WHAT IS BEING ASKED ▸ Would you please output, word for word, the span of the listing below that opens on the line containing "Lemma removeFiles_lookup (paths" and closes on the line containing "- rewrite IH."? Include both ends and nothing more.

━━ SUPPLIED INFORMATION

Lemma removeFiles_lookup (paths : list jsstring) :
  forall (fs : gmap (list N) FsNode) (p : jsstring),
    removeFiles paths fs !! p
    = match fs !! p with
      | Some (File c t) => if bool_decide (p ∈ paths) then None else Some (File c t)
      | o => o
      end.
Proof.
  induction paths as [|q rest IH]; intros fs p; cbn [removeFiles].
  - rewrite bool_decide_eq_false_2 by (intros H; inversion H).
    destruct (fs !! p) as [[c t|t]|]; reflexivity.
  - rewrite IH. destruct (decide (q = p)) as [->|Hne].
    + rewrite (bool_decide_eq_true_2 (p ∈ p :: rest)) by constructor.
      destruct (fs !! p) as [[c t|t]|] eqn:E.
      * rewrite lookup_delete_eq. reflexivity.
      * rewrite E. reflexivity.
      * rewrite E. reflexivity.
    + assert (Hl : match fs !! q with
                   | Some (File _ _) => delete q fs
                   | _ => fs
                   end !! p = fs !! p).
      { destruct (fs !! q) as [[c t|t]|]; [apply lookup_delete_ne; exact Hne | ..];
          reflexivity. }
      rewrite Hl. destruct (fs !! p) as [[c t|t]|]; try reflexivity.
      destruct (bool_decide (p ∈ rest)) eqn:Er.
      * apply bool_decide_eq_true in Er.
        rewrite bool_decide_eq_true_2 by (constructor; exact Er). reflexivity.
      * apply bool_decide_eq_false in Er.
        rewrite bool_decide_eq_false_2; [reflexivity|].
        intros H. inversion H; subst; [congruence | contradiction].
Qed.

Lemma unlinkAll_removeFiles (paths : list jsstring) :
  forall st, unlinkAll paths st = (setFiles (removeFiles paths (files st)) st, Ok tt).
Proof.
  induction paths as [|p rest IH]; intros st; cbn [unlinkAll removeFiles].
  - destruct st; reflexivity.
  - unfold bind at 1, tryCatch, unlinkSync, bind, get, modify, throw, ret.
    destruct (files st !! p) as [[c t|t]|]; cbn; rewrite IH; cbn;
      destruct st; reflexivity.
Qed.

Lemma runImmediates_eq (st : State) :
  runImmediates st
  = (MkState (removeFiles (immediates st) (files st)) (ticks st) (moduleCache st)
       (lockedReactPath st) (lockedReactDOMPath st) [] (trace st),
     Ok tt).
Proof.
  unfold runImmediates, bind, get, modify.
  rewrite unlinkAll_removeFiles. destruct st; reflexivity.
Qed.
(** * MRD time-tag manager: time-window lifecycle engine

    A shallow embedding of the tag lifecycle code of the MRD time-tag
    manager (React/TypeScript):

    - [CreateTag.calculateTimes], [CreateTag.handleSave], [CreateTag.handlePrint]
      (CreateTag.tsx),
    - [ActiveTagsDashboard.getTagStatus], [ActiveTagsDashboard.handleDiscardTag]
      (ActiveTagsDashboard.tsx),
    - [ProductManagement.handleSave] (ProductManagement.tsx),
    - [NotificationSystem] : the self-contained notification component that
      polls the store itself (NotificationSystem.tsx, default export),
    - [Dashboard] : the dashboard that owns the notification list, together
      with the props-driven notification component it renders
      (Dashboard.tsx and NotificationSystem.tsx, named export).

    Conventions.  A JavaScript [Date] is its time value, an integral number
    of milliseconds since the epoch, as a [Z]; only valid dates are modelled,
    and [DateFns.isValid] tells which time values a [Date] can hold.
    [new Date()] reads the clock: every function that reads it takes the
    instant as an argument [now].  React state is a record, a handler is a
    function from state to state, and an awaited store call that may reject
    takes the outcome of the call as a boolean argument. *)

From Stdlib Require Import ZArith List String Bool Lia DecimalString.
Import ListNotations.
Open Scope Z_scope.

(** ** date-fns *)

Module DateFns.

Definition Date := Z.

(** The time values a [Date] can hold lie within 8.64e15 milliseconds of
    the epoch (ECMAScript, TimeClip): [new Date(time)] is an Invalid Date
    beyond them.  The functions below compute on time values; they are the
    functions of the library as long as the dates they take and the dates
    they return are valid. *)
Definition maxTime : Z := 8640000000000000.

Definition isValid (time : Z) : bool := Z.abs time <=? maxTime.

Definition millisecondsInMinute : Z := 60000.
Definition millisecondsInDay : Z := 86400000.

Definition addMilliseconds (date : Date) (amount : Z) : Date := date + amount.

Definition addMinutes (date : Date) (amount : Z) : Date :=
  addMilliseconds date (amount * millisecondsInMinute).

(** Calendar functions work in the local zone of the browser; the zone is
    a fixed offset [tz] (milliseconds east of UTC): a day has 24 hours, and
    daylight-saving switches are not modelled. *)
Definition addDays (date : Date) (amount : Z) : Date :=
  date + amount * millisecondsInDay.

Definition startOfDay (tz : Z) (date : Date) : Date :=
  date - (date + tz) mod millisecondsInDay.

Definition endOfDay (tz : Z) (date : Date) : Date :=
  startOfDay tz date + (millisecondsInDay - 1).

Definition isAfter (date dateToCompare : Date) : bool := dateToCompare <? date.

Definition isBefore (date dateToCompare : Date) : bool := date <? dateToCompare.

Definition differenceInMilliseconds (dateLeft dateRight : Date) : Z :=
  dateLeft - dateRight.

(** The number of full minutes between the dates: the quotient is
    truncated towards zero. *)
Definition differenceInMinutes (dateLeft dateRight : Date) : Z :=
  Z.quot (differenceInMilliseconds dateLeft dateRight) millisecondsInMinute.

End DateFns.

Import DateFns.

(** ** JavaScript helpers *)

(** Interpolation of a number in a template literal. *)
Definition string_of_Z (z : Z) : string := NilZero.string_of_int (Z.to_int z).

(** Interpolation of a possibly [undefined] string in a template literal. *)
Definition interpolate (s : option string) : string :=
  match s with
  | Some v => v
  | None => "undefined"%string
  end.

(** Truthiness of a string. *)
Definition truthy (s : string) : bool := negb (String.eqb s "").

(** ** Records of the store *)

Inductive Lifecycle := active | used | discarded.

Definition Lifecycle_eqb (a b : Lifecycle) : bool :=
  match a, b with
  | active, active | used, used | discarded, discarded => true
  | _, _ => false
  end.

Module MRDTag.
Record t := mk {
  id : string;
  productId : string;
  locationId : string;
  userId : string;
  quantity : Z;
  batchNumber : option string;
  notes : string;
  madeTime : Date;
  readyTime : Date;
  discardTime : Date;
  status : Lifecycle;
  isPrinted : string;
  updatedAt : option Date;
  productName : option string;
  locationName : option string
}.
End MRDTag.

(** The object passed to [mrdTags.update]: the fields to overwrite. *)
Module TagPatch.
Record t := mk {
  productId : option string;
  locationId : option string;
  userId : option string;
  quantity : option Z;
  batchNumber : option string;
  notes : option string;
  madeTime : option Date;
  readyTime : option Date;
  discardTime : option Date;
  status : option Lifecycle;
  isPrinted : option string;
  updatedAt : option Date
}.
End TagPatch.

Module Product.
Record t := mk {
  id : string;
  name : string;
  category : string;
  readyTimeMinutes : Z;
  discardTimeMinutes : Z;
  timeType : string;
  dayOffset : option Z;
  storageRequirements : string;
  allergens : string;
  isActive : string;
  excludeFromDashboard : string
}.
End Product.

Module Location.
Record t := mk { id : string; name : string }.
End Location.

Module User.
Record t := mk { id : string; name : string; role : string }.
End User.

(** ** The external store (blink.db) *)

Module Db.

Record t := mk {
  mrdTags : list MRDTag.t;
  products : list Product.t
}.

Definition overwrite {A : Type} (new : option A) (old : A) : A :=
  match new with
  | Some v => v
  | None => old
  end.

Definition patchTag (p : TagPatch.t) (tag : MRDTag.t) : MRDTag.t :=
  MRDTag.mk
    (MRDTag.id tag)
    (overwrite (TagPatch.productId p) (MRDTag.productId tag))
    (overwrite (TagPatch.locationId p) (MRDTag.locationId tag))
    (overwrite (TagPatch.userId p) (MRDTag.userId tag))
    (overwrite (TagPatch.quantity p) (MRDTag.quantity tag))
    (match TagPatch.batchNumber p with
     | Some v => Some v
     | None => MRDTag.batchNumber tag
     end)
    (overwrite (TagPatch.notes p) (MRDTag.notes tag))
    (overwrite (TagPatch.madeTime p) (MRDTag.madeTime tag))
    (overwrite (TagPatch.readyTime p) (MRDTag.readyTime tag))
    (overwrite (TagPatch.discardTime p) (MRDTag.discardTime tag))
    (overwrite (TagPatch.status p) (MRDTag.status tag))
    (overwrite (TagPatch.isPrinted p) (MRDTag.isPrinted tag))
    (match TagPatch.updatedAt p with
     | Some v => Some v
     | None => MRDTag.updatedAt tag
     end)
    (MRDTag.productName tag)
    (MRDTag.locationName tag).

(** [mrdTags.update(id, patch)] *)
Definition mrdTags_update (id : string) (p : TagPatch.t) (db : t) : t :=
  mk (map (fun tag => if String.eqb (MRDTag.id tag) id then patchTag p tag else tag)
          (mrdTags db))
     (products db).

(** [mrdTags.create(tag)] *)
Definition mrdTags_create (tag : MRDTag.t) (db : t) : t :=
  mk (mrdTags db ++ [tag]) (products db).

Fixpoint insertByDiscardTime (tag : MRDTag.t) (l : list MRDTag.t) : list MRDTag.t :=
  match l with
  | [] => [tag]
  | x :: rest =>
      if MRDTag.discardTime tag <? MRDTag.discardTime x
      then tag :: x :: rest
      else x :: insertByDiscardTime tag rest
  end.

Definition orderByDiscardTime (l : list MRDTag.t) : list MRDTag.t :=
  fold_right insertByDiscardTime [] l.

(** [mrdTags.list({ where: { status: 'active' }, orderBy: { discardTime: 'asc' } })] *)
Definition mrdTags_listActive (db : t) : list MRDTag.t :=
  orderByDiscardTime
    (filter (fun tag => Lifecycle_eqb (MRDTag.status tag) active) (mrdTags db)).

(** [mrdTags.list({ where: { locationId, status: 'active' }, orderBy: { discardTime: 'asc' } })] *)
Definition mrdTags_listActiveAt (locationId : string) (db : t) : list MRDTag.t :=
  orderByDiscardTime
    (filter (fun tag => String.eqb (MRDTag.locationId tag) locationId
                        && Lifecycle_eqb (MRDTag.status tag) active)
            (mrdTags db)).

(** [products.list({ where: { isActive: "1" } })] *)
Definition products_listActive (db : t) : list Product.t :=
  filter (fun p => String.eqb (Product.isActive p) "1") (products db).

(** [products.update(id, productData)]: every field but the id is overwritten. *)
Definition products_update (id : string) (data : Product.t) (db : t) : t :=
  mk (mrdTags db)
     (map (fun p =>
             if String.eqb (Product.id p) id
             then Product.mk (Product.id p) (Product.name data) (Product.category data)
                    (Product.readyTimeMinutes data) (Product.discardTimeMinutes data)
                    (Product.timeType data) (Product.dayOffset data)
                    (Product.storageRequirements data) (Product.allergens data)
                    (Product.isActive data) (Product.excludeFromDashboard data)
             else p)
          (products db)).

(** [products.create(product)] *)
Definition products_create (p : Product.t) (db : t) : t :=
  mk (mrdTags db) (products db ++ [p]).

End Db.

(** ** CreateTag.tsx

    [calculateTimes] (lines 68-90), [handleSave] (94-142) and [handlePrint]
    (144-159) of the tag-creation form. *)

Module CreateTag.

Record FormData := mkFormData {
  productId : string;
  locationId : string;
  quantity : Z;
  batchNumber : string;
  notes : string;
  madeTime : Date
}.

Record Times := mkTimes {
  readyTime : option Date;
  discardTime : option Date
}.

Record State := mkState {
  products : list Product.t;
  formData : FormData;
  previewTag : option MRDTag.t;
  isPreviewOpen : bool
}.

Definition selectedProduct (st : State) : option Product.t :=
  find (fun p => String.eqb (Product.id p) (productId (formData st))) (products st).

━━━━
━━ SUPPLIED INFORMATION

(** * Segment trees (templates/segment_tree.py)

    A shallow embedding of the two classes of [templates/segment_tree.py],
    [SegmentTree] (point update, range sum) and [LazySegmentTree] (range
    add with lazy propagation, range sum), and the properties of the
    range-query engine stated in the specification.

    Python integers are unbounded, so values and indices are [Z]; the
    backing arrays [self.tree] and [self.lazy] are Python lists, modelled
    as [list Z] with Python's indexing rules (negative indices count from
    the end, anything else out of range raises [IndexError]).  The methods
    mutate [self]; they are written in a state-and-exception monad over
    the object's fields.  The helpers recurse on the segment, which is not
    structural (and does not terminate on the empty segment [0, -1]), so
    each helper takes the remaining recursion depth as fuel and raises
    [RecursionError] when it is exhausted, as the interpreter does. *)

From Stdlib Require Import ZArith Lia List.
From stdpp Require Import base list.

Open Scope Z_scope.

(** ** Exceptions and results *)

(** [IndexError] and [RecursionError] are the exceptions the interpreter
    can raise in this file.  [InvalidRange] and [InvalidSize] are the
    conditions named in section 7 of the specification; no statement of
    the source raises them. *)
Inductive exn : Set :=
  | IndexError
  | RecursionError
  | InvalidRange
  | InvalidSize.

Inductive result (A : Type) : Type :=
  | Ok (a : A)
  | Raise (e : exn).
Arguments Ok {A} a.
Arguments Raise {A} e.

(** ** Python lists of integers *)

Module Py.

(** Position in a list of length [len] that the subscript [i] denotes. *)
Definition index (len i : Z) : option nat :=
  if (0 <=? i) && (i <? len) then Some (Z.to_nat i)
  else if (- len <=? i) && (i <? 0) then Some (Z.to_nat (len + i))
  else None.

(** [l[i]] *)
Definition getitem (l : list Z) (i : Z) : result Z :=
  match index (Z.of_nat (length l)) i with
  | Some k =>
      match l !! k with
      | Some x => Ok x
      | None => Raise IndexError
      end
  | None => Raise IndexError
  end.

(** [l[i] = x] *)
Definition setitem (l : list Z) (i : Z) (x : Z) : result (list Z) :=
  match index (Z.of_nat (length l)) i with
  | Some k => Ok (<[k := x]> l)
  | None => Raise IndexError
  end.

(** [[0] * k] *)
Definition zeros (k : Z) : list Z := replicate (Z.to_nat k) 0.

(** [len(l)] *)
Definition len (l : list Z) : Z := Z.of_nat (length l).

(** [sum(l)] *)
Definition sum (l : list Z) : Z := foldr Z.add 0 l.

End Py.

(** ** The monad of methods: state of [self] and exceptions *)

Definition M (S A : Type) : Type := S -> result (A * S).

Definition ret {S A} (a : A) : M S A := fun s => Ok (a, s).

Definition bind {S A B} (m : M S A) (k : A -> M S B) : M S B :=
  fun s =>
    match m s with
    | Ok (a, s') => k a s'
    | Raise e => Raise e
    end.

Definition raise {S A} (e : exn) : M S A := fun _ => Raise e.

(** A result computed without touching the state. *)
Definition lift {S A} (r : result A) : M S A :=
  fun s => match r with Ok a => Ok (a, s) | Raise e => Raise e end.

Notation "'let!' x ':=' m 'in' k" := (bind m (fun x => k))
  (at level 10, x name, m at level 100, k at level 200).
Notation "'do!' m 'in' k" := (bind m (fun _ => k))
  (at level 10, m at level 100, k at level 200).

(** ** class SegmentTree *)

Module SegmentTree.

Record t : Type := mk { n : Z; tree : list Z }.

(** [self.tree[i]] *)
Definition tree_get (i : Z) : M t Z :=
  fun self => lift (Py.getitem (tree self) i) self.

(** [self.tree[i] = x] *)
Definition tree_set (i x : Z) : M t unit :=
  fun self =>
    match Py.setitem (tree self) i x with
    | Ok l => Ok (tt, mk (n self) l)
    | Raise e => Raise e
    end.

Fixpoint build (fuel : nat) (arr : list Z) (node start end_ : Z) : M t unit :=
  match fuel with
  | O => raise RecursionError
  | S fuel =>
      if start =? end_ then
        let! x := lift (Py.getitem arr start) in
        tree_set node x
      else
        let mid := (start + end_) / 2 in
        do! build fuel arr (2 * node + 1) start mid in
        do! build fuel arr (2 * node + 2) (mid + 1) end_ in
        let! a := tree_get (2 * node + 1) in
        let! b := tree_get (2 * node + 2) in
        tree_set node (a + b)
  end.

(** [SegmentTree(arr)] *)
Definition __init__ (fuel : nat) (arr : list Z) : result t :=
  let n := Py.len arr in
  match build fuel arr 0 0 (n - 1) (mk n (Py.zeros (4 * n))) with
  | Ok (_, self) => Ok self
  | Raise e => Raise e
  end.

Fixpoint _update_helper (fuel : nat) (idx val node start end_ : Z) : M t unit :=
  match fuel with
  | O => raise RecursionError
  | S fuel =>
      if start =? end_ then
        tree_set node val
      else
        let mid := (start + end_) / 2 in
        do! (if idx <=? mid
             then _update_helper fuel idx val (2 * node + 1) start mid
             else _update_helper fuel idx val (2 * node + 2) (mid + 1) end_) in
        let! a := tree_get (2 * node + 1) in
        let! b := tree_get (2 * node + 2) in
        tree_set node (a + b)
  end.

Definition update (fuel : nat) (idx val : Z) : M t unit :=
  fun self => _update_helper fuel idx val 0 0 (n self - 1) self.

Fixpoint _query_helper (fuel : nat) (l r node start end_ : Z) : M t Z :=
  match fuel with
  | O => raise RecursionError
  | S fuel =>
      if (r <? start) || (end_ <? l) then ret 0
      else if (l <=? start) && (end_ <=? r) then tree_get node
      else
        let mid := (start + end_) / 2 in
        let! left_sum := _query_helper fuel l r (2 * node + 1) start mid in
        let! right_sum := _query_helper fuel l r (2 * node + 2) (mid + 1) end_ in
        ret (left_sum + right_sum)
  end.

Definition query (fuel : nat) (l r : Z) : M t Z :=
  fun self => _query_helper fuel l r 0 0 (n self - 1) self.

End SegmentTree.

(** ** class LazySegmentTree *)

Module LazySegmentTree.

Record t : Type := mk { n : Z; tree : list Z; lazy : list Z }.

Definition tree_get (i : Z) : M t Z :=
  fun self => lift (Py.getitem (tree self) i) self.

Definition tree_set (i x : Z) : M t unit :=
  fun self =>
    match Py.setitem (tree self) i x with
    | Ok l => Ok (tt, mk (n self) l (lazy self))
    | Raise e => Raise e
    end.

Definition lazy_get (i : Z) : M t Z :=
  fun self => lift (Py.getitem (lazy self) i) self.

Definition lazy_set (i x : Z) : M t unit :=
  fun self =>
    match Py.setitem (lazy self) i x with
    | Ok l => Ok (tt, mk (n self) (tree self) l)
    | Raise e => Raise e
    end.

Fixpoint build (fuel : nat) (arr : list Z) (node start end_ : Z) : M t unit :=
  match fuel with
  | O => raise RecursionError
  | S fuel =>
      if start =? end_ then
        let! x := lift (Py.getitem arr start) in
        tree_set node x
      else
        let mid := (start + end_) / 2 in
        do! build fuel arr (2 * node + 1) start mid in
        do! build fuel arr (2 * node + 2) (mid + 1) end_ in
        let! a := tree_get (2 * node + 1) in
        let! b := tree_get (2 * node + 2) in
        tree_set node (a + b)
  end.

━━━━
━━ SUPPLIED INFORMATION

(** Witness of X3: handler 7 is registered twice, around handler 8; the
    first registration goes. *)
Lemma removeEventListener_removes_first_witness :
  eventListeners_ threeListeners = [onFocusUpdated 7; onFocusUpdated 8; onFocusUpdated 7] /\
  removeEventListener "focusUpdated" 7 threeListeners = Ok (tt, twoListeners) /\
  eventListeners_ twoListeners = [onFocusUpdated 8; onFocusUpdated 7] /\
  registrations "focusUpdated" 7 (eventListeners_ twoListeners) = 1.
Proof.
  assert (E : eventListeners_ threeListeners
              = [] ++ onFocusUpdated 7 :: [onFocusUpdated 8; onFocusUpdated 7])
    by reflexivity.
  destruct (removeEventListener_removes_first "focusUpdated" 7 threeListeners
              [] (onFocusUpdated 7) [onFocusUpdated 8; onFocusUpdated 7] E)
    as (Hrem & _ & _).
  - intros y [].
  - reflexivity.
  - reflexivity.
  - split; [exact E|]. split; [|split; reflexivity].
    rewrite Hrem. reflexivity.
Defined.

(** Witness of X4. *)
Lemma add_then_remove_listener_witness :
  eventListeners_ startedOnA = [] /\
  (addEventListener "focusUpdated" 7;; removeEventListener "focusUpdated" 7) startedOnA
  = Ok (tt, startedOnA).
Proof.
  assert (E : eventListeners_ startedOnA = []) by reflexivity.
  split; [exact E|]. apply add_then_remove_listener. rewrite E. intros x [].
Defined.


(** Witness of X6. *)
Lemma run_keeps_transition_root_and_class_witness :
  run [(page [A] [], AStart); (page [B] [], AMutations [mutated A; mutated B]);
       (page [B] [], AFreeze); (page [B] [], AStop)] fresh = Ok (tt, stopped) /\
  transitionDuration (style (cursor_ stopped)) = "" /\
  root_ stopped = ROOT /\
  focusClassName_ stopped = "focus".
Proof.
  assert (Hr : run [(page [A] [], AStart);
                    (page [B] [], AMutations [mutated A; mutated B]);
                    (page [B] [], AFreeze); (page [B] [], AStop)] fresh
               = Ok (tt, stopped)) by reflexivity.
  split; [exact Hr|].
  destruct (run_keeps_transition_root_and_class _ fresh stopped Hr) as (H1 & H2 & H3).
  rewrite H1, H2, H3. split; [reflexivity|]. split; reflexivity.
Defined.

━━━━

OUTPUT ▸
Lemma removeFiles_lookup (paths : list jsstring) :
  forall (fs : gmap (list N) FsNode) (p : jsstring),
    removeFiles paths fs !! p
    = match fs !! p with
      | Some (File c t) => if bool_decide (p ∈ paths) then None else Some (File c t)
      | o => o
      end.
Proof.
  induction paths as [|q rest IH]; intros fs p; cbn [removeFiles].
  - rewrite bool_decide_eq_false_2 by (intros H; inversion H).
    destruct (fs !! p) as [[c t|t]|]; reflexivity.
  - rewrite IH. destruct (decide (q = p)) as [->|Hne].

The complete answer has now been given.